§ **EXERCISE DESCRIPTION**: With the line containing "json_loads (brace :: rest) = Parsed d ->" as the start and the line containing "erewrite deliver_fetch by done." as the end, transcribe that span of the entries below exactly, including both.

§ **RECORDS PROVIDED**:

(** * PDF_Search_highlight: the match / filter / aggregate pipeline and the
      annotation renderer, embedded in Rocq

    The development follows three source files:
    - [search_function.py]      (module [search_function] below),
    - [co_occurance_search.py]  (module [co_occurance_search]),
    - [pdf_highlighter.py]      (module [pdf_highlighter]).
    The names of the files these functions write, [load_terms_from_file]
    and the two functions that chain the search and the renderer
    ([search_and_highlight] of [combined_together.py] and
    [search_and_highlight_co_occurrence]) are in the modules [io] and
    [pipeline].

    Conventions of the embedding.
    - A Python [str] is a [string]; character-level functions work on its
      [list ascii].  Text is taken to be ASCII: letters are [A-Z] and [a-z],
      word characters are letters, digits and the underscore, white space is
      what [str.isspace] accepts below code 128.
    - A pandas DataFrame is the list of its rows in order; every row carries
      its index label.  Columns added on the way ([similarity],
      [search_term], ...) are the extra fields of the result records.
    - A cell of a numeric column is the rational number written in the file
      ([Q]).  Where the code computes with coordinates they are binary64
      numbers: the cell is rounded to the nearest one, and the distance is
      computed and compared in binary64 arithmetic ([PrimFloat]).  The
      scores of [rapidfuzz] are kept as exact rationals.
    - A date cell is represented by the day number [pd.to_datetime] parses it
      to, [None] where pandas yields [NaT].
    - A file is named by its path from the working directory, or by its
      absolute path when it lies elsewhere, without [.], [..] and empty
      components; the file system is the set of the names of the files
      that exist.  Links and directories are not modelled.
    - The functions of the libraries the code calls ([re], [rapidfuzz],
      [pandas], [pymupdf], [pypdf], [os], [glob]) are modelled by what their
      documentation says they compute, on the fragment the pipeline uses. *)

From stdpp Require Import gmap strings.
From Stdlib Require Import List String Ascii Bool Arith ZArith QArith Qround Qpower Lia Lqa.
From Stdlib Require Import Permutation Sorted.
From Stdlib Require Import Reals Qreals R_sqrt Lra.
From Stdlib Require Import Floats.
From Stdlib Require Import DecimalString.
Import ListNotations.
(** ** Requests and their round trips *)

Lemma gui_eta (self : Gui) :
  self
  = {| video_info := video_info self; url_input := url_input self;
       fetch_button := fetch_button self; title_label := title_label self;
       duration_label := duration_label self;
       video_quality_combo := video_quality_combo self;
       audio_quality_combo := audio_quality_combo self;
       start_time_edit := start_time_edit self;
       end_time_edit := end_time_edit self;
       output_path_input := output_path_input self;
       filename_input := filename_input self;
       download_button := download_button self;
       log_output := log_output self; worker := worker self |}.
Proof. by destruct self. Qed.

Lemma deliver_all_app signals1 signals2 self :
  deliver_all (signals1 ++ signals2) self
  = deliver_all signals2 (deliver_all signals1 self).
Proof. apply fold_left_app. Qed.

Lemma deliver_progress line self :
  is_Some (worker self) ->
  fst (deliver (progress line) self) = log_append line self.
Proof. intros [[c []] Hw]; unfold deliver; by rewrite Hw. Qed.

Lemma deliver_all_progress lines self :
  is_Some (worker self) ->
  deliver_all (map progress lines) self
  = set_log_output (log_output self ++ lines) self.
Proof.
  revert self. induction lines as [|line lines IH]; intros self Hw.
  - simpl. rewrite app_nil_r. by destruct self.
  - change (deliver_all (map progress (line :: lines)) self)
      with (deliver_all (map progress lines)
              (fst (deliver (progress line) self))).
    rewrite (deliver_progress _ _ Hw), IH by done.
    destruct self. window_cbn. by rewrite <- app_assoc.
Qed.

(** X4: fetch_video_info turns down a URL field that is empty or holds
    only whitespace with the input warning and changes nothing; for any
    other URL it starts a worker on yt-dlp --dump-json <trimmed URL>, a
    command that is always in JSON mode, replaces the log by the one line
    "Fetching info for: <URL>...", and disables the URL field, both
    buttons and both boxes, leaving the stored metadata, selections and
    time fields as they were. *)
Theorem fetch_video_info_request self :
  let url := strip (text (url_input self)) in
  let command := [str "yt-dlp"; str "--dump-json"; url] in
  (url = [] ->
   fetch_video_info self
   = (self, Some (warning (str "Input Error")
                    (str "Please enter a video URL."))))
  /\ (url <> [] ->
      exists self',
        fetch_video_info self = (self', None)
        /\ worker self'
           = Some {| command := command; connected := FetchSlots |}
        /\ is_json_dump command = true
        /\ log_output self' = [str "Fetching info for: " ++ url ++ str "..."]
        /\ buttons self' = (false, false)
        /\ lineEnabled (url_input self') = false
        /\ isEnabled (video_quality_combo self') = false
        /\ isEnabled (audio_quality_combo self') = false
        /\ stored self' = stored self
        /\ view self' = view self).
Proof.
  intros url command. split.
  - apply fetch_video_info_blank.
  - intros Hu. eexists. split; [by apply fetch_video_info_closed|].
    split_and!; try done.
    apply is_json_dump_spec. right.
    apply list_elem_of_further, list_elem_of_here.
Qed.

(** X5: a fetch whose output holds, after any other text, an object that
    json.loads parses to a non-empty dict with a duration that fits a C
    int: once the signals of the worker
    are delivered the metadata is stored, the log reads the "Fetching"
    line, the output lines stripped, then "Successfully parsed video
    information!", both buttons are enabled again and the boxes hold the
    formats of that metadata; the exit status plays no part. *)
Theorem fetch_round_trip `{Platform} self process return_code pre rest d :
  let url := strip (text (url_input self)) in
  let command := [str "yt-dlp"; str "--dump-json"; url] in
  let final :=
    deliver_all (fst (run command)) (fst (fetch_video_info self)) in
  url <> [] ->
  Popen command = Return process ->
  wait process = Return return_code ->
  concat (stdout process) = pre ++ brace :: rest ->
  brace ∉ pre ->
  json_loads (brace :: rest) = Parsed d ->
  truthy d = true ->
  fits_int (default 0 (duration d)) = true ->
  video_info final = Some d
  /\ log_output final
     = [str "Fetching info for: " ++ url ++ str "..."]
       ++ map strip (stdout process)
       ++ [nl ++ str "Successfully parsed video information!"]
  /\ buttons final = (true, true)
  /\ lineEnabled (url_input final) = true
  /\ video_quality_combo final
     = video_quality_combo (fst (on_fetch_finished (Some d) self))
  /\ items (audio_quality_combo final)
     = items (audio_quality_combo (fst (on_fetch_finished (Some d) self))).
Proof.
  intros url command final Hu HP HW Hout Hpre Hl Hd Hfit. subst final.
  rewrite (run_exited _ _ _ HP HW). cbn [fst].
  assert (is_json_dump command = true) as ->.
  { apply is_json_dump_spec. right.
    apply list_elem_of_further, list_elem_of_here. }
  unfold classify.
  assert (from_first brace (concat (stdout process)) = Some (brace :: rest))
    as -> by (apply from_first_Some; by exists pre, rest).
  rewrite Hl. cbn [signal_of].
  rewrite (fetch_video_info_closed _ Hu). cbn [fst]. fold url.
  rewrite deliver_all_app, <- (map_map strip progress), deliver_all_progress
    by done.
  cbn [deliver_all fold_left].
  erewrite deliver_fetch by done.
  rewrite !(on_fetch_finished_closed _ _ Hd Hfit). by cbn [fst].
Qed.

(** X6: an error signal, or a finished signal with nothing or with an
    empty dict, delivered to the slots of a fetch: the message is logged
    after "ERROR: " and shown in a critical box, the URL field and the
    fetch button are enabled again, and the download button and both boxes
    are disabled although the metadata and selections of an earlier fetch
    are still stored. *)
Theorem fetch_failure_disables_download self sig message c :
  worker self = Some {| command := c; connected := FetchSlots |} ->
  sig = error message
  \/ (message = str "Received empty video information."
      /\ exists obj,
           sig = finished obj /\ forall d, obj = Some d -> truthy d = false) ->
  exists self',
    deliver sig self
    = (self',
       Returns
         (Some (critical (str "Error")
                  (str "Failed to fetch video info." ++ nl ++ nl
                   ++ message))))
    /\ log_output self'
       = log_output self ++ [nl ++ str "ERROR: " ++ message]
    /\ buttons self' = (true, false)
    /\ lineEnabled (url_input self') = true
    /\ isEnabled (video_quality_combo self') = false
    /\ isEnabled (audio_quality_combo self') = false
    /\ stored self' = stored self
    /\ view self' = view self.
Proof.
  intros Hw Hs. rewrite (deliver_fetch _ _ _ Hw).
  assert (match sig with
          | progress line => (update_log line self, Returns None)
          | finished obj => on_fetch_finished obj self
          | error msg => with_box (on_fetch_error msg self)
          end = with_box (on_fetch_error message self)) as ->.
  { destruct Hs as [->|(-> & obj & -> & Hd)]; [done|].
    by apply on_fetch_finished_empty. }
  unfold with_box. rewrite on_fetch_error_closed. cbn [fst snd].
  by eexists.
Qed.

§ **SOLUTION TO THIS PROBLEM**:
  json_loads (brace :: rest) = Parsed d ->
  truthy d = true ->
  fits_int (default 0 (duration d)) = true ->
  video_info final = Some d
  /\ log_output final
     = [str "Fetching info for: " ++ url ++ str "..."]
       ++ map strip (stdout process)
       ++ [nl ++ str "Successfully parsed video information!"]
  /\ buttons final = (true, true)
  /\ lineEnabled (url_input final) = true
  /\ video_quality_combo final
     = video_quality_combo (fst (on_fetch_finished (Some d) self))
  /\ items (audio_quality_combo final)
     = items (audio_quality_combo (fst (on_fetch_finished (Some d) self))).
Proof.
  intros url command final Hu HP HW Hout Hpre Hl Hd Hfit. subst final.
  rewrite (run_exited _ _ _ HP HW). cbn [fst].
  assert (is_json_dump command = true) as ->.
  { apply is_json_dump_spec. right.
    apply list_elem_of_further, list_elem_of_here. }
  unfold classify.
  assert (from_first brace (concat (stdout process)) = Some (brace :: rest))
    as -> by (apply from_first_Some; by exists pre, rest).
  rewrite Hl. cbn [signal_of].
  rewrite (fetch_video_info_closed _ Hu). cbn [fst]. fold url.
  rewrite deliver_all_app, <- (map_map strip progress), deliver_all_progress
    by done.
  cbn [deliver_all fold_left].
  erewrite deliver_fetch by done.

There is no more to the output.